3.2. Changes at the TCP Host side

  The proposal to add ECN to TCP specifies two new flags in the
  reserved field of the TCP header. Bit 9 in the reserved field of the
  TCP header is designated as the ECN-Echo (ECE) flag and Bit 8 is



Salim & Ahmed                Informational                      [Page 4]

RFC 2884                   ECN in IP Networks                  July 2000


  designated as the Congestion Window Reduced (CWR) flag.  These two
  bits are used both for the initializing phase in which the sender and
  the receiver negotiate the capability and the desire to use ECN, as
  well as for the subsequent actions to be taken in case there is
  congestion experienced in the network during the established state.

  There are two main changes that need to be made to add ECN to TCP to
  an end system and one extension to a router running RED.

  1. In the connection setup phase, the source and destination TCPs
  have to exchange information about their desire and/or capability to
  use ECN. This is done by setting both the ECN-Echo flag and the CWR
  flag in the SYN packet of the initial connection phase by the sender;
  on receipt of this SYN packet, the receiver will set the ECN-Echo
  flag in the SYN-ACK response.
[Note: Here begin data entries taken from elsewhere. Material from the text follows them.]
Lemma safe_current_work : safe core_ok current_work.
Proof.
  unfold current_work. eapply safe_bind; [apply safe_ask_sched|]. intros s Hs.
  destruct (list.last (hle_work_frames_ s)) as [f|] eqn:E; [|by apply safe_ret; intros ? ?].
  pose proof (last_forall _ _ _ (SchedulerSafety.sw_work s Hs) E) as Hf.
  apply safe_if; intros _; [by apply safe_ret; intros ? ?|].
  eapply safe_bind; [apply safe_on_cpu, safe_register_value, pc_index|]. intros pc _.
  eapply (safe_bind _ (HA := typed_mode)); [by apply safe_gets|]. intros mode _.
  apply safe_ret. case_match; [by intros ? ?|by apply typed_Some].
Qed.

Lemma slice_fits f c : core_ok c -> ensures (fits 32) (work_slice f c).
Proof.
  intros Hc. unfold work_slice. cbv zeta.
  apply (ensures_bind _ _ _ _ (batch_bounds kSupportedMask c Hc)). intros batch _.
  apply ensures_ret. set (n := u32 _). assert (Hn : fits 32 n) by (apply wrap_fits; lia).
  case_match; [|done]. destruct Hc as [_ []]. unfold fits in *. unfold sched. lia.
Qed.

Lemma safe_work_result a b n i : typed a -> result_ok b -> fits 32 n ->
  safe core_ok (work_result a b n i).
Proof.
  intros Ha Hb Hn. unfold work_result. eapply safe_bind; [apply safe_ask_core|]. intros c [_ Hs].
  apply safe_ret, typed_Some. split; [exact Hn|]. split; [exact Ha|]. split; [exact Hb|apply Hs].
Qed.

Lemma safe_advance_if (b : bool) n (Hn : fits 32 n) :
  safe core_ok (if b then advance_devices n else mret no_device_ticks).
Proof. apply safe_if; intros _; [by apply safe_advance|apply safe_ret, no_ticks_typed]. Qed.

Lemma safe_advance_work : safe core_ok advance_hle_work.
Proof.
  unfold advance_hle_work. eapply safe_bind; [apply safe_current_work|]. intros [f|] Hf;
    [|by apply safe_ret; intros ? ?].
  eapply safe_bind; [apply safe_set_sched; intros s Hs%reset_fetch_wf; revert Hs; sched_fields|].
  intros _ _.
  eapply (safe_bind _ (HA := fun _ : Z => True)); [by apply safe_gets|]. intros before _.
  eapply safe_bind; [apply (safe_run_immediate core_ok)|]. intros dma Hdma.
  eapply safe_bind; [apply safe_advance_if, Hdma|]. intros ticks Ht.
  eapply (safe_bind _ (HA := fun _ : Z => True)); [by apply safe_gets|]. intros now _.
  apply safe_if; intros _; [by apply safe_work_result|].
  eapply safe_bind; [apply safe_ask_bool|]. intros line _.
  eapply safe_bind.
  { apply safe_if; intros _; [|by apply safe_ret].
    eapply safe_bind; [by apply safe_update_latency|]. intros _ _. apply safe_service_if_ready. }
  intros serviced _. apply safe_if; intros _; [by apply safe_work_result|].
  eapply safe_bind; [apply safe_ask_core|]. intros c Hc.
  eapply safe_bind; [apply safe_ensures, (slice_fits f c Hc)|]. intros n Hn.
  eapply safe_bind; [by apply safe_advance|]. intros more Hmore.
  eapply safe_bind; [apply safe_set_sched, spend_work_wf|]. intros _ _.
  eapply safe_bind; [apply safe_service_if_ready|]. intros irq _.
  apply safe_work_result; [apply merge_typed|done|done].
Qed.

Lemma safe_step_work : safe core_ok step_hle_work_from_pc.
Proof.
  unfold step_hle_work_from_pc. eapply safe_bind; [apply safe_ask_bool|]. intros thumb _.
  eapply safe_bind; [apply safe_on_cpu, safe_register_value, pc_index|]. intros pc _.
  eapply safe_bind; [apply safe_advance_work|]. intros [w|] Hw; apply safe_ret.
  - apply typed_Some. split; [|by eexists]. by apply typed_Some, Hw.
  - by intros ? ?.
Qed.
Once this agreement has been reached,
  the sender will thereon set the ECT bit in the IP header of data
  packets for that flow, to indicate to the network that it is capable
  and willing to participate in ECN. The ECT bit is set on all packets
  other than pure ACK's.

  2. When a router has decided from its active queue management
  mechanism, to drop or mark a packet, it checks the IP-ECT bit in the
  packet header. It sets the CE bit in the IP header if the IP-ECT bit
  is set. When such a packet reaches the receiver, the receiver
  responds by setting the ECN-Echo flag (in the TCP header) in the next
  outgoing ACK for the flow. The receiver will continue to do this in
  subsequent ACKs until it receives from the sender an indication that
  it (the sender) has responded to the congestion notification.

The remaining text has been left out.